The Will Family
Commitment to Community
Based on the heritage of the John Will Sr. and Wolfgang Will families
When thirty individuals of the Will family, made up from the families of five brothers, arrived in Muscatine County, Iowa in late 1839 they did not anticipate that some of them would soon be committing their lives and fortunes to a Christian communal society. New emigrants from Bavaria, they first settled with other Germans who had gathered at Bloomington.
Meeting Dr. William Keil
In early 1842 the village was visited by Karl Koch, a young man who was traveling in the name of Dr. William Keil, and speaking with Germans who might be interested in becoming Keil’s followers. John Will, along with his brother Wolfgang, decided that they wanted to meet this Dr. Keil and went to Pittsburg with Koch to do so. The brothers were so impressed that when Keil finally organized a communal society at Bethel, Missouri in 1844, they brought their families to the colony and entered them as members.
John Will was then fifty one years old, his wife Susan a year older. Wolfgang Will was only forty two. John’s oldest child, John, was thirty two years old while George, the youngest, was just five. Wolfgang had a wife and three children, the oldest being Henry who was twenty.
Family Friendships Established
The Will’s soon established friendships with two family groups—-the Bauer’s and the Ziegler’s, both of whom had withdrawn from George Rapp’s Harmony Society over the issue of celibacy. The Will’s and the former Harmonists were drawn in part to Keil because he did not insist on celibacy. By the end of 1848 three of the Will sons had married, and two had married daughters of the Bauer and Ziegler families. By 1850 marriage seemed the least likely issue to bring the families into conflict with Keil. But events that year changed everything.
Coming to Aurora
“We came to Aurora to be with you”, John Will told Dr. Keil in 1864. This rebuke shook Keil out of a lethargy brought on by the loss of four of his children to smallpox and spurred a massive building campaign that many of the Will family members participated in as craftsmen and builders resulting in the Colony’s golden decade at Aurora. Without the Will’s there would have been no Aurora Colony.

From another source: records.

(** * clean_config.py: stripping version comments from essenceTap.js

    A shallow embedding of [clean_config.py] and the properties of its two
    regular-expression substitutions and of its read / transform / write /
    report pipeline.

    - A Python [str] is a sequence of Unicode code points: [list N].
    - [re.sub] is modelled by a backtracking matcher for the fragment of the
      [re] syntax the script uses (single-character atoms, greedy [*] over an
      atom, and [$] under [re.MULTILINE]) and by the left-to-right scan for
      non-overlapping matches.
    - The file system and standard output are explicit state, threaded
      through a small state-and-exception monad. *)

From Stdlib Require Import NArith Ascii String.
From stdpp Require Import base option list strings gmap.

Local Open Scope N_scope.
Local Open Scope nat_scope.

(** ** Text *)

Abbreviation char := N (only parsing).
Abbreviation str := (list N) (only parsing).

(** The code point of an ASCII character, and the text of a literal. *)
Definition chr (a : ascii) : char := N_of_ascii a.

Definition lit (s : string) : str := chr <$> list_ascii_of_string s.

Definition newline : char := 10%N.
Definition space : char := 32%N.

(** ** The fragment of [re] used by the script *)

Module Re.

(** A single-character matcher: a literal, a range [[lo-hi]], or [.] which
    without [re.DOTALL] accepts everything except a newline. *)
Inductive cls :=
  | Lit (c : char)
  | Range (lo hi : char)
  | Dot.

Definition accepts (c : cls) (x : char) : bool :=
  match c with
  | Lit a => N.eqb x a
  | Range lo hi => N.leb lo x && N.leb x hi
  | Dot => negb (N.eqb x newline)
  end.

(** A pattern is a sequence of items: an atom, an atom under greedy [*],
    or the anchor [$]. *)
Inductive item :=
  | One (c : cls)
  | Star (c : cls)
  | Eol.

Abbreviation pattern := (list item) (only parsing).

(** [$] under [re.MULTILINE]: at the end of the text and just before each
    newline. *)
Definition at_eol (s : str) : bool :=
  match s with
  | [] => true
  | x :: _ => N.eqb x newline
  end.

(** Greedy repetition of [c], then the continuation [k]: take as many
    characters as possible and give them back one at a time while [k]
    fails.  The result counts the characters consumed. *)
Fixpoint star (c : cls) (k : str → option nat) (s : str) : option nat :=
  match s with
  | x :: s' =>
      if accepts c x then
        match star c k s' with
        | Some n => Some (S n)
        | None => k s
        end
      else k s
  | [] => k []
  end.

(** Match the pattern at the head of [s]; [Some n] when it matches the
    first [n] characters. *)
Fixpoint match_here (re : pattern) (s : str) : option nat :=
  match re with
  | [] => Some 0
  | One c :: re' =>
      match s with
      | x :: s' => if accepts c x then S <$> match_here re' s' else None
      | [] => None
      end
  | Star c :: re' => star c (match_here re') s
  | Eol :: re' => if at_eol s then match_here re' s else None
  end.

(** The scan of [re.sub]: [skip] counts the characters of the current match
    still to be dropped.  At each position outside a match the pattern is
    tried; a match is replaced by [repl] and the scan resumes after it; an
    unmatched character is copied.  An empty match is replaced and the
    character after it copied, also at the end of the text. *)
Fixpoint sub_from (re : pattern) (repl : str) (skip : nat) (s : str) : str :=
  match s with
  | [] =>
      match skip with
      | 0 => match match_here re [] with Some _ => repl | None => [] end
      | S _ => []
      end
  | x :: s' =>
      match skip with
      | S k => sub_from re repl k s'
      | 0 =>
          match match_here re s with
          | Some (S n) => repl ++ sub_from re repl n s'
          | Some 0 => repl ++ x :: sub_from re repl 0 s'
          | None => x :: sub_from re repl 0 s'
          end
      end
  end.

(** [re.sub(re, repl, s, flags=re.MULTILINE)]. *)
Definition sub (re : pattern) (repl : str) (s : str) : str :=
  sub_from re repl 0 s.

End Re.

Import Re.

(** ** The script *)

Definition input_file : string := "backend/config/essenceTap.js".
Definition output_file : string := "backend/config/essenceTap.js".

The Commitment to Community Continues
In like manner, descendants of the Will Family have been at the forefront as leaders of the Aurora Colony Historical Society by recognizing the important legacy left by their ancestors, a commitment to community that deserves to be honored and preserved. We are pleased to present this special exhibit that details the important role of the Will family within the life of the Bethel and Aurora Colony’s.
The exhibit, which utilizes artifacts donated and loaned by the descendants of the Colony Will’s continues through the Communal Studies Conference ending on October 4, 2009.